COP 15 over, how do we ensure success?
Chinese Environment Minister Huang Runqiu (center) flanked by Canadian Environment Minister Steven Guilbeault and the Executive Secretary of the UN Convention on Biological Diversity, Elizabeth Maruma Mrema.
Now that the Kunming-Montreal Global Biodiversity Framework has been adopted, the work has only just begun to ensure real achievement of the 23 adopted targets. Whether at the domestic or international level, different means are available to follow the evolution of the protection of biodiversity as required by the Global Framework.
Uniform monitoring will not be easy. Some of the objectives are quantified or have a performance indicator, but others are not.
At the domestic level, various tools are publicly accessible to monitor the progress towards the targets in real time. As for the protection of 30% of marine and terrestrial territories, the register of protected areas of Quebec will make it possible to observe the progress at the provincial level.
The species at risk public register will allow to evaluate the progress of the objective of the Global Framework targeting the reduction of the risk associated with the disappearance of species.
All civil society actors are there to hound governments and ensure that we get results.
Alain Branchaud, Executive Director of SNAP Quebec
For the Director General of the Society for Nature and Parks (SNAP) of Quebec, Alain Branchaud, although the federal government has great latitude with regard to the protection of marine territories, this is not the case with regard to land territories. According to him, Ottawa cannot put “all its eggs in one basket” and must have more confidence in civil society actors.
“It is absolutely necessary that a large quantity of financial resources go to the protection of public territory, explains Alain Branchaud. It must not only be invested at the provincial and territorial government level, but we must also support civil society, such as environmental organizations that work in the protection of public land and that will make the difference.
Alain Branchaud considers that Ottawa must better equip the partners who can play a role of catalyst and matchmaker at the local level. Support is also necessary for the provinces to ensure a transition of the sectors concerned by the protection of biodiversity.
“We need the same kind of public pressure across Canada, with organizations that are well equipped and well funded,” he says. There needs to be a different approach, the federal government needs to work better with the different parties and I think the result will be there.”
Last fall, Greenpeace launched a campaign for Ottawa to pass legislation to make it binding to meet the goals of the Global Framework.
According to Mr. Branchaud, such a law would be a good tool to both ensure transparency on the achievement of objectives, but also to establish a whole-of-government approach that forces the various departments within a single government to act in a coherent manner with regard to the achievement of the objectives. However, he fears that such a law will not be easily applicable, because it would be juxtaposed with other pre-existing nature protection laws.
“To come and constrain laws such as that on species endangered by another law, that would not really make sense,” notes Alain Branchaud.
Acting on an international scale
Beyond ensuring the achievement of the objectives of the Global Framework on its own territory, Canada can also act internationally to ensure that the commitments made by the various governments and States at COP 15 are respected. international climate diplomacy at Climate Action Network Canada, Eddy Perez, this can involve aligning the Global Framework with bilateral treaties and tools.

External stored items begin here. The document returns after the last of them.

(* ===== verification/Metrics.v ===== *)
(** * Metrics

    internal/supervisor/metrics.go: the global metrics, made once, and the methods
    that record.  The Prometheus client is what is called; of it the model keeps
    the names registered with it, and of each [Metrics] the list of calls made on
    its vectors, oldest first.  [globals] are the package's variables; a nil
    [*Metrics] is [None]. *)

From S2P Require Import Prelude GoStd.

Module Metric.
Inductive kind := Counter | Gauge | Histogram.
Record vec := mkVec { vec_Kind : kind; vec_Name : string; vec_Labels : list string }.
#[export] Instance kind_eq_dec : EqDecision kind.
Proof. solve_decision. Defined.
#[export] Instance vec_eq_dec : EqDecision vec.
Proof. solve_decision. Defined.
Inductive sample := Inc | SetTo (v : Float64.t) | Observe (v : Float64.t).
(** [vec.WithLabelValues(values...)] and the call on it. *)
Record call := mkCall { c_Vec : vec; c_Values : list string; c_Sample : sample }.

Record Metrics := mkMetrics {
  CommandsTotal : vec; EventsTotal : vec; ConnectionsTotal : vec; ErrorsTotal : vec;
  ConnectionsActive : vec; SessionsActive : vec; NodesOnline : vec;
  CommandDuration : vec; EventProcessingDuration : vec;
  calls : list call }.
Definition vectors (m : Metrics) : list vec :=
  [CommandsTotal m; EventsTotal m; ConnectionsTotal m; ErrorsTotal m; ConnectionsActive m; SessionsActive m;
   NodesOnline m; CommandDuration m; EventProcessingDuration m].

Definition commands_total : vec := mkVec Counter "hal_o_swarm_commands_total" ["type"; "status"].
Definition events_total : vec := mkVec Counter "hal_o_swarm_events_total" ["type"].
Definition connections_total : vec := mkVec Counter "hal_o_swarm_connections_total" ["status"].
Definition errors_total : vec := mkVec Counter "hal_o_swarm_errors_total" ["component"; "type"].
Definition connections_active : vec := mkVec Gauge "hal_o_swarm_connections_active" [].
Definition sessions_active : vec := mkVec Gauge "hal_o_swarm_sessions_active" ["status"].
Definition nodes_online : vec := mkVec Gauge "hal_o_swarm_nodes_online" [].
Definition command_duration : vec := mkVec Histogram "hal_o_swarm_command_duration_seconds" ["type"].
Definition event_processing_duration : vec := mkVec Histogram "hal_o_swarm_event_processing_duration_seconds" ["type"].
Definition initial : Metrics :=
  mkMetrics commands_total events_total connections_total errors_total connections_active sessions_active
    nodes_online command_duration event_processing_duration [].

(** ** The global metrics *)
Record globals := mkGlobals { globalMetrics : option Metrics; metricsOnce : bool; registered : list string }.
Definition fresh : globals := mkGlobals None false [].
Definition InitMetrics (g : globals) : globals * option Metrics :=
  if metricsOnce g then (g, globalMetrics g)
  else (mkGlobals (Some initial) true (registered g ++ (vec_Name <$> vectors initial)), Some initial).
Definition GetMetrics (g : globals) : globals * option Metrics :=
  match globalMetrics g with
  | None => InitMetrics g
  | Some m => (g, Some m)
  end.

(** ** Recording: nothing on a nil pointer *)
Definition called (l : list call) (m : Metrics) : Metrics :=
  mkMetrics (CommandsTotal m) (EventsTotal m) (ConnectionsTotal m) (ErrorsTotal m) (ConnectionsActive m)
    (SessionsActive m) (NodesOnline m) (CommandDuration m) (EventProcessingDuration m) (calls m ++ l).
Definition record (field : Metrics -> vec) (values : list string) (s : sample) (m : option Metrics) : option Metrics :=
  (fun m => called [mkCall (field m) values s] m) <$> m.
Definition RecordCommand (commandType status : string) := record CommandsTotal [commandType; status] Inc.
Definition RecordCommandDuration (commandType : string) (seconds : Float64.t) :=
  record CommandDuration [commandType] (Observe seconds).
Definition RecordEvent (eventType : string) := record EventsTotal [eventType] Inc.
Definition RecordEventProcessingDuration (eventType : string) (seconds : Float64.t) :=
  record EventProcessingDuration [eventType] (Observe seconds).
Definition RecordConnection (status : string) := record ConnectionsTotal [status] Inc.
Definition SetActiveConnections (count : Z) := record ConnectionsActive [] (SetTo (Float64.of_Z count)).
Definition SetActiveSessions (status : string) (count : Z) :=
  record SessionsActive [status] (SetTo (Float64.of_Z count)).
Definition SetOnlineNodes (count : Z) := record NodesOnline [] (SetTo (Float64.of_Z count)).
Definition RecordError (component errorType : string) := record ErrorsTotal [component; errorType] Inc.

(** ** What the client makes of the calls

    [WithLabelValues] panics unless it is given a value for each label; the value
    of a counter is the number of its [Inc]s. *)
Definition fits (c : call) : Prop :=
  length (c_Values c) = length (vec_Labels (c_Vec c)) /\
  match vec_Kind (c_Vec c), c_Sample c with
  | Counter, Inc | Gauge, SetTo _ | Histogram, Observe _ => True
  | _, _ => False
  end.
Definition count_in (v : vec) (l : list call) : nat := length (filter (fun c => c_Vec c = v) l).
Definition count (v : vec) (m : Metrics) : nat := count_in v (calls m).
End Metric.

(** ** Lemmas *)
Module MetricFacts.
Import Metric.

Definition accepted (c : call) : Prop := c_Vec c ∈ vectors initial /\ fits c.
(** The vectors are those [InitMetrics] made, whose names differ, and every call
    is one the client accepts. *)
Record metrics_ok (m : Metrics) : Prop := {
  mo_vectors : vectors m = vectors initial;
  mo_calls : Forall accepted (calls m) }.
Lemma initial_ok : metrics_ok initial.
Proof. split; [done | constructor]. Qed.
Lemma names_differ : NoDup (vec_Name <$> vectors initial).
Proof. by apply (bool_decide_unpack _). Qed.

Lemma called_ok l m : Forall accepted l -> metrics_ok m -> metrics_ok (called l m).
Proof. intros Hl [Hv Hc]. split; [exact Hv|]. by apply Forall_app. Qed.
(** Whatever is recorded, the client accepts. *)
Inductive recording : (option Metrics -> option Metrics) -> Prop :=
  | rec_command t s : recording (RecordCommand t s)
  | rec_duration t d : recording (RecordCommandDuration t d)
  | rec_event t : recording (RecordEvent t)
  | rec_event_duration t d : recording (RecordEventProcessingDuration t d)
  | rec_connection s : recording (RecordConnection s)
  | rec_connections n : recording (SetActiveConnections n)
  | rec_sessions s n : recording (SetActiveSessions s n)
  | rec_nodes n : recording (SetOnlineNodes n)
  | rec_error c t : recording (RecordError c t).
Lemma recording_ok f m : recording f -> metrics_ok m -> exists l, f (Some m) = Some (called l m) /\ Forall accepted l.
Proof.
  intros Hf [Hv _]. unfold vectors in Hv. injection Hv as E1 E2 E3 E4 E5 E6 E7 E8 E9.
  destruct Hf; (eexists; split; [reflexivity|]); apply Forall_singleton; unfold accepted, fits; simpl;
    rewrite ?E1, ?E2, ?E3, ?E4, ?E5, ?E6, ?E7, ?E8, ?E9; (split; [apply list_elem_of_In; simpl; tauto | done]).
Qed.

(** [m] has so many more commands, errors and durations than [m0], and nothing
    else more. *)
Record grown (m0 m : Metrics) (commands errors durations : nat) : Prop := {
  gr_ok : metrics_ok m;
  gr_commands : count commands_total m = (count commands_total m0 + commands)%nat;
  gr_errors : count errors_total m = (count errors_total m0 + errors)%nat;
  gr_durations : count command_duration m = (count command_duration m0 + durations)%nat;
  gr_others : forall v, v ∉ [commands_total; errors_total; command_duration] -> count v m = count v m0 }.
Lemma grown_refl m : metrics_ok m -> grown m m 0 0 0.
Proof. intros Hm. split; [done | lia.. | done]. Qed.
Lemma grown_trans m0 m1 m2 c1 e1 d1 c2 e2 d2 :
  grown m0 m1 c1 e1 d1 -> grown m1 m2 c2 e2 d2 -> grown m0 m2 (c1 + c2) (e1 + e2) (d1 + d2).
Proof.
  intros [_ Hc1 He1 Hd1 Ho1] [Hok Hc2 He2 Hd2 Ho2]. split; [done | lia.. |].
  intros v Hv. by rewrite Ho2, Ho1.
Qed.
Lemma count_called v l m : count v (called l m) = (count v m + count_in v l)%nat.
Proof. unfold count, count_in. simpl. by rewrite filter_app, length_app. Qed.
Lemma grown_called l m : metrics_ok m -> Forall accepted l ->
  Forall (fun c => c_Vec c ∈ [commands_total; errors_total; command_duration]) l ->
  grown m (called l m) (count_in commands_total l) (count_in errors_total l) (count_in command_duration l).
Proof.
  intros Hm Hl Hin. split; [by apply called_ok | apply count_called.. |].
  intros v Hv. rewrite count_called. replace (count_in v l) with 0%nat; [lia|]. symmetry. unfold count_in.
  apply length_zero_iff_nil. induction Hin as [|c l Hc Hin IH]; [done|]. rewrite filter_cons_False by (by intros <-).
  apply IH. by inversion Hl.
Qed.
Lemma ok_fields m : metrics_ok m ->
  CommandsTotal m = commands_total /\ ErrorsTotal m = errors_total /\ CommandDuration m = command_duration.
Proof. intros [Hv _]. unfold vectors in Hv. by injection Hv. Qed.
Lemma called_twice l1 l2 m : called l2 (called l1 m) = called (l1 ++ l2) m.
Proof. unfold called. simpl. by rewrite <- app_assoc. Qed.
(** A command that failed, and one that came back. *)
Ltac grown_calls m Hm :=
  destruct (ok_fields m Hm) as (Hc & He & Hd); eexists; split; [simpl; rewrite called_twice; reflexivity|];
  simpl; rewrite Hc, ?He, ?Hd; apply grown_called; [exact Hm | |];
    apply Forall_cons; (split; [|apply Forall_singleton]); unfold accepted, fits; simpl;
    repeat split; apply list_elem_of_In; simpl; tauto.
Lemma grown_failed t m : metrics_ok m ->
  exists m', RecordError "dispatcher" "dispatch_failed" (RecordCommand t "error" (Some m)) = Some m' /\ grown m m' 1 1 0.
Proof. intros Hm. grown_calls m Hm. Qed.
Lemma grown_done t status d m : metrics_ok m ->
  exists m', RecordCommandDuration t d (RecordCommand t status (Some m)) = Some m' /\ grown m m' 1 0 1.
Proof. intros Hm. grown_calls m Hm. Qed.

(** Making and getting the metrics, in any order, registers each name once and
    gives the same metrics. *)
Definition global_step (g : globals) (init : bool) : globals := ((if init then InitMetrics else GetMetrics) g).1.
Lemma metrics_registered_once (ops : list bool) :
  let g := foldl global_step fresh ops in
  NoDup (registered g) /\ (ops <> [] -> globalMetrics g = Some initial /\ forall op, global_step g op = g).
Proof.
  cbn zeta. set (done_ := mkGlobals (Some initial) true (vec_Name <$> vectors initial)).
  destruct ops as [|op ops]; [split; [constructor | done]|].
  assert (foldl global_step fresh (op :: ops) = done_) as ->.
  { simpl. replace (global_step fresh op) with done_ by (by destruct op). clear op.
    induction ops as [|op ops IH]; [done|]. simpl. by destruct op. }
  split; [apply names_differ|]. intros _. split; [done|]. by intros [|].
Qed.
End MetricFacts.
Definition serve (e : endpoint) (values : list (string * string)) a rq : HTTPAPI W * response :=
  match e with
  | EHealth => handleHealth a rq
  | ELiveness => handleLiveness a rq
  | EReadiness => handleReadiness a rq
  | EMetrics => (a, mkResponse 200 MetricsText)
  | EListSessions => handleListSessions a rq
  | EGetSession => handleGetSession a (PathValue values "id")
  | EListNodes => handleListNodes a
  | EGetNode => handleGetNode a (PathValue values "id")
  | ENodeAuth => handleNodeAuth a (PathValue values "id")
  | EAuthDrift => handleAuthDrift a
  | EListEvents => handleListEvents a rq
  | ECostReport => handleCostReport a rq
  | ECostReportByPath => handleCostReportByPath a rq (PathValue values "period")
  | EEnvStatus => handleEnvStatus a (PathValue values "project")
  | EAgentMDDiff => handleAgentMDDiff a (PathValue values "project")
  | ECommand => handleCommand a rq
  | ECredentialPush => handleCredentialPush a rq
  | EOAuthTrigger => handleOAuthTrigger a rq
  | EAgentSocket => (a, mkResponse 101 AgentSocket)
  end.
(** [Handler]: a path that is not clean is redirected to the clean one; without a
    pattern that matches, 405 if one matches but for its method. *)
Definition Handler a rq : HTTPAPI W * response :=
  if negb (hq_Clean rq) && negb (String.eqb (hq_Method rq) "CONNECT") then (a, mkResponse 301 (MuxText "Moved Permanently"))
  else
    match find_route rq (routes a) with
    | Some (e, auth, values) =>
        if (auth : bool) then requireAuth (serve e values) a rq else serve e values a rq
    | None =>
        if existsb (fun r => bool_decide (is_Some (match_path (rt_Path r) (hq_Segments rq)))) (routes a)
        then (a, mkResponse 405 (MuxText "Method Not Allowed"))
        else (a, mkResponse 404 (MuxText "404 page not found"))
    end.
End Handlers.
End Api.

(** ** Lemmas *)
Module ApiFacts.
Import Api.

(** *** Routes *)
Definition seg_overlap (x y : segment) : bool :=
  match x, y with Lit s, Lit t => String.eqb s t | _, _ => true end.
Fixpoint path_overlap (p q : list segment) : bool :=
  match p, q with
  | [], [] => true
  | x :: p', y :: q' => seg_overlap x y && path_overlap p' q'
  | _, _ => false
  end.
Definition overlap (r r' : route) : bool :=
  String.eqb (rt_Method r) (rt_Method r') && path_overlap (rt_Path r) (rt_Path r').
(** The routes are requested by GET or POST only. *)
Definition plain_method (r : route) : bool :=
  String.eqb (rt_Method r) "GET" || String.eqb (rt_Method r) "POST".

Lemma match_path_overlap p q path :
  is_Some (match_path p path) -> is_Some (match_path q path) -> path_overlap p q = true.
Proof.
  revert q path. induction p as [|x p IH]; intros [|y q] [|s path]; simpl; intros [a Ha] [b Hb]; try done;
    try (by destruct x); try (by destruct y).
  enough (seg_overlap x y = true /\ is_Some (match_path p path) /\ is_Some (match_path q path)) as (-> & Hp & Hq)
    by (by apply (IH q path)).
  destruct x as [l|n], y as [l'|n']; simpl in *; repeat (case_match; simplify_eq/=); split_and!; try done; eauto.
  apply String.eqb_eq in H as ->. by apply String.eqb_eq in H0 as ->; rewrite String.eqb_refl.
Qed.
Lemma match_method_true p m : match_method p m = true <-> p = m \/ p = "GET"%string /\ m = "HEAD"%string.
Proof. unfold match_method. by rewrite orb_true_iff, andb_true_iff, !String.eqb_eq. Qed.
Lemma plain_method_true r : plain_method r = true <-> rt_Method r = "GET"%string \/ rt_Method r = "POST"%string.
Proof. unfold plain_method. by rewrite orb_true_iff, !String.eqb_eq. Qed.
Lemma match_method_same r r' m :
  plain_method r = true -> plain_method r' = true ->
  match_method (rt_Method r) m = true -> match_method (rt_Method r') m = true ->
  String.eqb (rt_Method r) (rt_Method r') = true.
Proof.
  rewrite !plain_method_true, !match_method_true, String.eqb_eq. intros [-> | ->] [-> | ->]; naive_solver.
Qed.
Section Routes.
Context {W : Type} (rq : HttpRequest).
Implicit Types a : HTTPAPI W.

Lemma match_route_overlap r r' :
  plain_method r = true -> plain_method r' = true ->
  is_Some (match_route rq r) -> is_Some (match_route rq r') -> overlap r r' = true.
Proof.
  unfold match_route, overlap. intros Hr Hr' Hm Hm'.
  destruct (match_method (rt_Method r) _) eqn:E; [|by destruct Hm].
  destruct (match_method (rt_Method r') _) eqn:E'; [|by destruct Hm'].
  apply andb_true_iff. split; [by eapply match_method_same|]. apply (match_path_overlap _ _ (hq_Segments rq)).
  - destruct (match_path (rt_Path r) _); [eauto | by destruct Hm].
  - destruct (match_path (rt_Path r') _); [eauto | by destruct Hm'].
Qed.

(** No two routes are requested alike. *)
Fixpoint apart (l : list route) : bool :=
  match l with
  | [] => true
  | r :: l' => plain_method r && forallb (fun r' => negb (overlap r r')) l' && apart l'
  end.
Lemma routes_apart a : apart (routes a) = true.
Proof. unfold routes. destruct (api_hub a); vm_compute; reflexivity. Qed.
Lemma apart_plain l r : apart l = true -> r ∈ l -> plain_method r = true.
Proof.
  induction l as [|r0 l IH]; intros Ha Hin; [by apply elem_of_nil in Hin|]. simpl in Ha. bool_props.
  apply elem_of_cons in Hin as [->|?]; auto.
Qed.
Lemma find_route_Some l found :
  find_route rq l = Some found -> exists r, r ∈ l /\ match_route rq r = Some found.
Proof.
  induction l as [|r l IH]; simpl; [done|]. destruct (match_route rq r) eqn:E.
  - intros [= ->]. exists r. by split; [left|].
  - intros (r' & ? & ?)%IH. exists r'. by split; [right|].
Qed.
Lemma find_route_apart l r found :
  apart l = true -> r ∈ l -> match_route rq r = Some found -> find_route rq l = Some found.
Proof.
  induction l as [|r0 l IH]; intros Ha Hin Hm; [by apply elem_of_nil in Hin|]. simpl in *.
  apply andb_true_iff in Ha as [[Hp Hf]%andb_true_iff Ha].
  apply elem_of_cons in Hin as [->|Hin]; [by rewrite Hm|].
  destruct (match_route rq r0) as [found'|] eqn:E; [|by apply IH].
  rewrite forallb_forall in Hf. specialize (Hf r ltac:(by apply list_elem_of_In)). apply negb_true_iff in Hf.
  assert (overlap r0 r = true); [|congruence].
  apply match_route_overlap; [done | by eapply apart_plain | eauto | eauto].
Qed.
End Routes.
(** C28: what [halctl env check], [env provision] and [agentmd sync] make of a
    command.  One command of the type for the project is dispatched, and it is
    recorded, however long it takes.  When the answer comes within the server's
    15 seconds, the output of a command that succeeded is decoded, and one that
    did not is always an error, with the text of the result where it has one.
    Later the result is lost, whatever it is: the client reports that it could
    not connect, because the server closed the connection or, from 30 seconds on,
    because the client itself gave up. *)
Theorem halctl_command_outcome {A} (c : HTTPClient) a (t what project payload : string)
    (target : value -> option A) (w : W) (r : CommandResult) :
  talks_to c a -> t ∈ ["env_check"; "env_provision"; "agentmd_sync"]%string -> project <> ε ->
  api_dispatcher a = true -> json_marshal (command_payload t project) = Ok payload ->
  decode_command payload = Ok (mkCommandRequest t project ∅ ε 0) ->
  let cmd := mkCommand ε t ε (mkTarget project ε) ∅ 0 in
  dispatch_command (api_world a) (Some (Api.deadline_of cmd)) cmd = (w, Ok r) -> cr_CommandID r <> ε ->
  travels (api_response (result_value r) None) ->
  run_command t what target c project a =
    (Api.recorded (Api.dispatch_done t r elapsed) (Api.with_world w a),
     if clientTimeout <=? elapsed then
       Err (transport_failed base (no_connection
              "context deadline exceeded (Client.Timeout exceeded while awaiting headers)"))
     else if WriteTimeout <=? elapsed then Err (transport_failed base (no_connection "EOF"))
     else if String.eqb (cr_Status r) "success" then
       match (if str_empty (cr_Output r) then Ok VNil else json_unmarshal (cr_Output r)) with
       | Ok v => match target v with Some x => Ok x | None => Err (output_failed what) end
       | Err _ => Err (output_failed what)
       end
     else Err (if negb (str_empty (cr_Error r)) then command_refused (cr_Error r) else command_status what (cr_Status r))).
Proof.
  intros Hc Ht Hp Hdisp Hpay Hdec cmd Hrun Hid Htr.
  assert (Hparse_t : ParseCommandIntent t = Ok t /\ str_empty t = false).
  { repeat (apply elem_of_cons in Ht as [->|Ht]; [by vm_compute|]). by apply elem_of_nil in Ht. }
  destruct Hparse_t as [Hint Htne].
  destruct (served_data a (Api.recorded (Api.dispatch_done t r elapsed) (Api.with_world w a)) c "POST" "/api/v1/commands" payload
    (Api.mkRoute "POST" [Api.Lit "api"; Api.Lit "v1"; Api.Lit "commands"] true Api.ECommand) []
    (Command_result r) (result_value r) None Hc)
    as (text & Hsend & Hparse); [vm_compute; reflexivity | | vm_compute; reflexivity | | done | done |].
  - apply list_elem_of_In. vm_compute. tauto.
  - cbn [Api.rt_Endpoint Api.serve]. unfold Api.handleCommand. rewrite Hdisp. cbn [negb].
    change (hq_Body _) with payload. rewrite Hdec. cbn [cq_Type]. rewrite Htne, Hint.
    change (Api.command_of _ t) with cmd. rewrite Hrun. unfold server_request. by destruct (cut_query _).
  - apply str_empty_false in Hp. unfold run_command, needs. rewrite Hp. unfold Post. rewrite Hpay, Hsend.
    rewrite (proj1 Hc). unfold lost. cbn [String.eqb Ascii.eqb Bool.eqb negb]. destruct (clientTimeout <=? elapsed); [done|].
    destruct (WriteTimeout <=? elapsed); [done|]. cbn [res_bind]. unfold command_outcome. rewrite Hparse.
    assert (read_envelope (result_value r) =
      Some (mkCommandEnvelope (cr_CommandID r) (cr_Status r) (cr_Output r) (cr_Error r))) as ->.
    { unfold read_envelope, result_value, struct, field_of, omit_str. destruct (str_empty (cr_Error r)) eqn:E; cbn; [|done].
      apply str_empty_true in E. by rewrite E. }
    cbn [res_bind]. unfold is_direct. cbn [ce_CommandID ce_Status ce_Output ce_Error].
    apply str_empty_false in Hid. rewrite Hid. cbn [andb]. destruct (String.eqb (cr_Status r) "success"); [|done].
    cbn [negb]. by destruct (if str_empty (cr_Output r) then _ else _).
Qed.
End Properties.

“Canada could ask in the context of trade negotiations to include this environmental agreement as a condition for achieving the objectives of a free trade treaty,” he said. It’s in Canada’s interest – the Host of COP 15 – to present a commercial and international vision that forces our diplomatic relations to strengthen the implementation of the Global Framework”.
We should make the spirit of the Global framework the commercial standard and the diplomatic standard, as in some respects we tried to do with the Paris Agreement.
Eddy Perez, Director of International Climate Diplomacy at Climate Action Network Canada
For Eddy Perez, we must see the outcome of COP 15 as a “balance” between on the one hand, the gestures that are within the Global Framework, and on the other side, economic support and solidarity between countries.
“This balance creates a dependency. There can be no ambition without funding and there can be no funding without ambition,” explains Eddy Perez.
He stresses the need for the ministers who signed the Global Framework to meet again next year to reconfirm the importance of the Global Framework and present the efforts they will have already made at the domestic level. .
“Funding issues are serious,” he says. At the beginning of 2023, the rich countries will have to make new contributions quickly and announce them”.